Flattened Data

LabVIEW converts data from the format in memory to a form more suitable for writing to or reading from a file. This more suitable format is called flattened data.

Because LabVIEW stores strings, arrays, and paths in handles (pointers to pointers in separate regions of memory), clusters that contain these strings and arrays are noncontiguous. In general, LabVIEW stores data in tree form. For example, LabVIEW stores a cluster as a double-precision, floating-point number and a string as an 8-byte floating-point number followed by a 4-byte handle to the string. LabVIEW does not store the string data adjacent to the extended-precision, floating-point number in memory. Therefore, to write the cluster data to disk, LabVIEW must get the data from two different places. With a cluster that contains many strings, arrays, and/or paths, LabVIEW stores the data in many different places.

When you save data to a file, LabVIEW flattens the data into a single string before saving it. Flattening data makes the data from an arbitrarily complex cluster contiguous rather than stored in several places.

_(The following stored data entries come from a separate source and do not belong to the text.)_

(* ===== verification/Filesystem.v ===== *)
(** * The daemon interface (include/fex/filesystem.hpp)

    [Filesystem S] is the abstract class: one operation per virtual method,
    over the state [S] of the daemon. A callback that returns
    [std::expected<T, Errc>] returns an [expected T]; one that fills a span or
    a [DirentWriter] returns what it made of it. [base] is the class with the
    default bodies, given the three pure virtual methods. *)

From S2P Require Import Prelude Memory Pod Abi Types DirentWriter.

(** ** The virtual methods *)

Record Filesystem (S : Type) := {
  fs_init : InitInfo -> S -> expected unit * InitInfo * S;
  fs_destroy : S -> S;
  fs_lookup_root : Context -> S -> expected EntryOut * S;
  fs_lookupx : Context -> NodeId -> bytes -> S -> expected EntryOut * S;
  fs_forget : NodeId -> Z -> S -> S;
  fs_forget_multi : list (NodeId * Z) -> S -> S;
  fs_statx : Context -> NodeId -> S -> expected StatxOut * S;
  fs_setstatx : Context -> NodeId -> FileHandle -> SetStatxIn -> S -> expected StatxOut * S;
  fs_mkobjx : Context -> NodeId -> MkobjxIn -> S -> expected EntryOut * S;
  fs_unlink : Context -> NodeId -> bytes -> S -> expected unit * S;
  fs_rmdir : Context -> NodeId -> bytes -> S -> expected unit * S;
  fs_rename : Context -> NodeId -> bytes -> NodeId -> bytes -> Z -> S -> expected unit * S;
  fs_link : Context -> NodeId -> NodeId -> bytes -> S -> expected unit * S;
  fs_readlink : Context -> NodeId -> S -> expected bytes * S;
  fs_open : Context -> NodeId -> Z -> S -> expected OpenOut * S;
  fs_release : Context -> NodeId -> FileHandle -> Z -> S -> expected unit * S;
  fs_read : Context -> NodeId -> FileHandle -> Z -> bytes -> S -> expected Z * bytes * S;
  fs_write : Context -> NodeId -> FileHandle -> Z -> bytes -> S -> expected Z * S;
  fs_fallocate : Context -> NodeId -> FileHandle -> Z -> Z -> Z -> S -> expected unit * S;
  fs_statfs : Context -> NodeId -> S -> expected StatfsOut * S;
  fs_opendir : Context -> NodeId -> S -> expected OpenOut * S;
  fs_releasedir : Context -> NodeId -> FileHandle -> S -> expected unit * S;
  fs_readdir : Context -> NodeId -> FileHandle -> Z -> DirentWriter -> S ->
               expected unit * DirentWriter * S;
  fs_getxattr : Context -> NodeId -> bytes -> bytes -> S -> expected Z * bytes * S;
  fs_setxattr : Context -> NodeId -> bytes -> bytes -> Z -> S -> expected unit * S;
  fs_listxattr : Context -> NodeId -> bytes -> S -> expected Z * bytes * S;
  fs_removexattr : Context -> NodeId -> bytes -> S -> expected unit * S;
}.
Arguments fs_init {S} _.
Arguments fs_destroy {S} _.
Arguments fs_lookup_root {S} _.
Arguments fs_lookupx {S} _.
Arguments fs_forget {S} _.
Arguments fs_forget_multi {S} _.
Arguments fs_statx {S} _.
Arguments fs_setstatx {S} _.
Arguments fs_mkobjx {S} _.
Arguments fs_unlink {S} _.
Arguments fs_rmdir {S} _.
Arguments fs_rename {S} _.
Arguments fs_link {S} _.
Arguments fs_readlink {S} _.
Arguments fs_open {S} _.
Arguments fs_release {S} _.
Arguments fs_read {S} _.
Arguments fs_write {S} _.
Arguments fs_fallocate {S} _.
Arguments fs_statfs {S} _.
Arguments fs_opendir {S} _.
Arguments fs_releasedir {S} _.
Arguments fs_readdir {S} _.
Arguments fs_getxattr {S} _.
Arguments fs_setxattr {S} _.
Arguments fs_listxattr {S} _.
Arguments fs_removexattr {S} _.

(** ** Default bodies *)

Section Defaults.
Context {S : Type}.

Definition default_init (info : InitInfo) (s : S) : expected unit * InitInfo * S :=
  (Value tt, info, s).

Definition default_destroy (s : S) : S := s.

Definition default_forget (_ : NodeId) (_ : Z) (s : S) : S := s.

(** [for (auto& [n, nl] : items) forget(n, nl);], with [forget] virtual. *)
Definition default_forget_multi (forget : NodeId -> Z -> S -> S)
    (items : list (NodeId * Z)) (s : S) : S :=
  fold_left (fun s item => forget (fst item) (snd item) s) items s.

Definition default_setstatx (_ : Context) (_ : NodeId) (_ : FileHandle) (_ : SetStatxIn)
    (s : S) : expected StatxOut * S := (Unexpected ENOSYS, s).

Definition default_mkobjx (_ : Context) (_ : NodeId) (_ : MkobjxIn) (s : S) :
  expected EntryOut * S := (Unexpected ENOSYS, s).

Definition default_unlink (_ : Context) (_ : NodeId) (_ : bytes) (s : S) :
  expected unit * S := (Unexpected ENOSYS, s).

(** [return unlink(ctx, parent, name);], with [unlink] virtual. *)
Definition default_rmdir (unlink : Context -> NodeId -> bytes -> S -> expected unit * S)
    (ctx : Context) (parent : NodeId) (name : bytes) (s : S) : expected unit * S :=
  unlink ctx parent name s.

Definition default_rename (_ : Context) (_ : NodeId) (_ : bytes) (_ : NodeId) (_ : bytes)
    (_ : Z) (s : S) : expected unit * S := (Unexpected ENOSYS, s).

Definition default_link (_ : Context) (_ : NodeId) (_ : NodeId) (_ : bytes) (s : S) :
  expected unit * S := (Unexpected ENOSYS, s).

Definition default_readlink (_ : Context) (_ : NodeId) (s : S) : expected bytes * S :=
  (Unexpected ENOSYS, s).

Definition default_open (_ : Context) (_ : NodeId) (_ : Z) (s : S) : expected OpenOut * S :=
  (Value {| oo_fh := 0; oo_open_flags := 0 |}, s).

Definition default_release (_ : Context) (_ : NodeId) (_ : FileHandle) (_ : Z) (s : S) :
  expected unit * S := (Value tt, s).

Definition default_read (_ : Context) (_ : NodeId) (_ : FileHandle) (_ : Z) (out : bytes)
    (s : S) : expected Z * bytes * S := (Unexpected ENOSYS, out, s).

Definition default_write (_ : Context) (_ : NodeId) (_ : FileHandle) (_ : Z) (_ : bytes)
    (s : S) : expected Z * S := (Unexpected ENOSYS, s).

Definition default_fallocate (_ : Context) (_ : NodeId) (_ : FileHandle) (_ _ _ : Z)
    (s : S) : expected unit * S := (Unexpected ENOSYS, s).

Definition default_statfs (_ : Context) (_ : NodeId) (s : S) : expected StatfsOut * S :=
  (Unexpected ENOSYS, s).

Definition default_opendir (_ : Context) (_ : NodeId) (s : S) : expected OpenOut * S :=
  (Value {| oo_fh := 0; oo_open_flags := 0 |}, s).

Definition default_releasedir (_ : Context) (_ : NodeId) (_ : FileHandle) (s : S) :
  expected unit * S := (Value tt, s).

Definition default_readdir (_ : Context) (_ : NodeId) (_ : FileHandle) (_ : Z)
    (out : DirentWriter) (s : S) : expected unit * DirentWriter * S :=
  (Unexpected ENOSYS, out, s).

Definition default_getxattr (_ : Context) (_ : NodeId) (_ : bytes) (out : bytes) (s : S) :
  expected Z * bytes * S := (Unexpected ENOSYS, out, s).

Definition default_setxattr (_ : Context) (_ : NodeId) (_ _ : bytes) (_ : Z) (s : S) :
  expected unit * S := (Unexpected ENOSYS, s).

Definition default_listxattr (_ : Context) (_ : NodeId) (out : bytes) (s : S) :
  expected Z * bytes * S := (Unexpected ENOSYS, out, s).

Definition default_removexattr (_ : Context) (_ : NodeId) (_ : bytes) (s : S) :
  expected unit * S := (Unexpected ENOSYS, s).

(** The class a daemon gets when it overrides the pure virtual methods only. *)
Definition base
    (lookup_root : Context -> S -> expected EntryOut * S)
    (lookupx : Context -> NodeId -> bytes -> S -> expected EntryOut * S)
    (statx : Context -> NodeId -> S -> expected StatxOut * S) : Filesystem S := {|
  fs_init := default_init;
  fs_destroy := default_destroy;
  fs_lookup_root := lookup_root;
  fs_lookupx := lookupx;
  fs_forget := default_forget;
  fs_forget_multi := default_forget_multi default_forget;
  fs_statx := statx;
  fs_setstatx := default_setstatx;
  fs_mkobjx := default_mkobjx;
  fs_unlink := default_unlink;
  fs_rmdir := default_rmdir default_unlink;
  fs_rename := default_rename;
  fs_link := default_link;
  fs_readlink := default_readlink;
  fs_open := default_open;
  fs_release := default_release;
  fs_read := default_read;
  fs_write := default_write;
  fs_fallocate := default_fallocate;
  fs_statfs := default_statfs;
  fs_opendir := default_opendir;
  fs_releasedir := default_releasedir;
  fs_readdir := default_readdir;
  fs_getxattr := default_getxattr;
  fs_setxattr := default_setxattr;
  fs_listxattr := default_listxattr;
  fs_removexattr := default_removexattr |}.
End Defaults.

(** ** What the dispatcher relies on

    A daemon stays inside the span it is given (it cannot change its length),
    returns a nonnegative count ([std::size_t]), and touches the directory
    buffer through [DirentWriter::add] only. *)
Class LawfulFs {S : Type} (fs : Filesystem S) : Prop := {
  read_span : forall ctx n fh off out s rv out' s',
    fs_read fs ctx n fh off out s = (rv, out', s') -> zlen out' = zlen out;
  read_count : forall ctx n fh off out s v out' s',
    fs_read fs ctx n fh off out s = (Value v, out', s') -> 0 <= v;
  getxattr_span : forall ctx n name out s rv out' s',
    fs_getxattr fs ctx n name out s = (rv, out', s') -> zlen out' = zlen out;
  getxattr_count : forall ctx n name out s v out' s',
    fs_getxattr fs ctx n name out s = (Value v, out', s') -> 0 <= v;
  listxattr_span : forall ctx n out s rv out' s',
    fs_listxattr fs ctx n out s = (rv, out', s') -> zlen out' = zlen out;
  listxattr_count : forall ctx n out s v out' s',
    fs_listxattr fs ctx n out s = (Value v, out', s') -> 0 <= v;
  readdir_adds : forall ctx n fh off w s rv w' s',
    fs_readdir fs ctx n fh off w s = (rv, w', s') -> exists es, adds w es w';
}.

(** The default bodies keep the contract. *)
#[export] Instance base_lawful {S} lr lx sx : LawfulFs (@base S lr lx sx).
Proof.
  split; cbn; unfold default_read, default_getxattr, default_listxattr, default_readdir;
    intros; simplify_eq; first [done | exists []; constructor].
Qed.

(** A small concrete daemon: one file named by the bytes [nm] with nodeid 2 in
    the root, remembering the names it was asked for. *)
Definition demo_lookupx (nm : bytes) (_ : Context) (parent : NodeId) (name : bytes)
    (asked : list bytes) : expected EntryOut * list bytes :=
  (if (parent =? NodeId_root) && bool_decide (name = nm)
   then Value {| eo_nodeid := 2; eo_entry_valid := 1000000000; eo_negative := false |}
   else Value {| eo_nodeid := 0; eo_entry_valid := 0; eo_negative := true |},
   asked ++ [name]).

Definition demo_stat (n : NodeId) : StatxOut := {|
  so_mask := statx_bits.basic; so_blksize := 4096; so_attributes := 0; so_nlink := 1;
  so_uid := 0; so_gid := 0; so_mode := 0x81a4; so_ino := n; so_size := 0; so_blocks := 0;
  so_attributes_mask := 0; so_atime := Timespec_zero; so_btime := Timespec_zero;
  so_ctime := Timespec_zero; so_mtime := Timespec_zero; so_rdev_major := 0; so_rdev_minor := 0;
  so_dev_major := 0; so_dev_minor := 0 |}.

Definition demo_fs (nm : bytes) : Filesystem (list bytes) :=
  base
    (fun _ s => (Value {| eo_nodeid := 1; eo_entry_valid := 1000000000; eo_negative := false |}, s))
    (demo_lookupx nm)
    (fun _ n s => (Value (demo_stat n), s)).

#[export] Instance demo_fs_lawful nm : LawfulFs (demo_fs nm).
Proof. apply base_lawful. Qed.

When LabVIEW loads data from a file, LabVIEW must perform the reverse operation, reading a single string and unflattening it into its internal, possibly noncontiguous, form.

LabVIEW normalizes the flattened data to a standard form so VIs that run on any platform can use the data. LabVIEW stores flattened numeric data in big-endian form (most significant byte first), and stores flattened extended-precision, floating-point numbers as 16-byte quantities.

When writing data to a file for use by an application that was not created using LabVIEW or when reading data from a file produced by an application that was not created using LabVIEW, you can transform the data into little-endian (least significant byte first) or big-endian form after flattening or before unflattening. Windows-based applications typically expect numeric data to be in little-endian form.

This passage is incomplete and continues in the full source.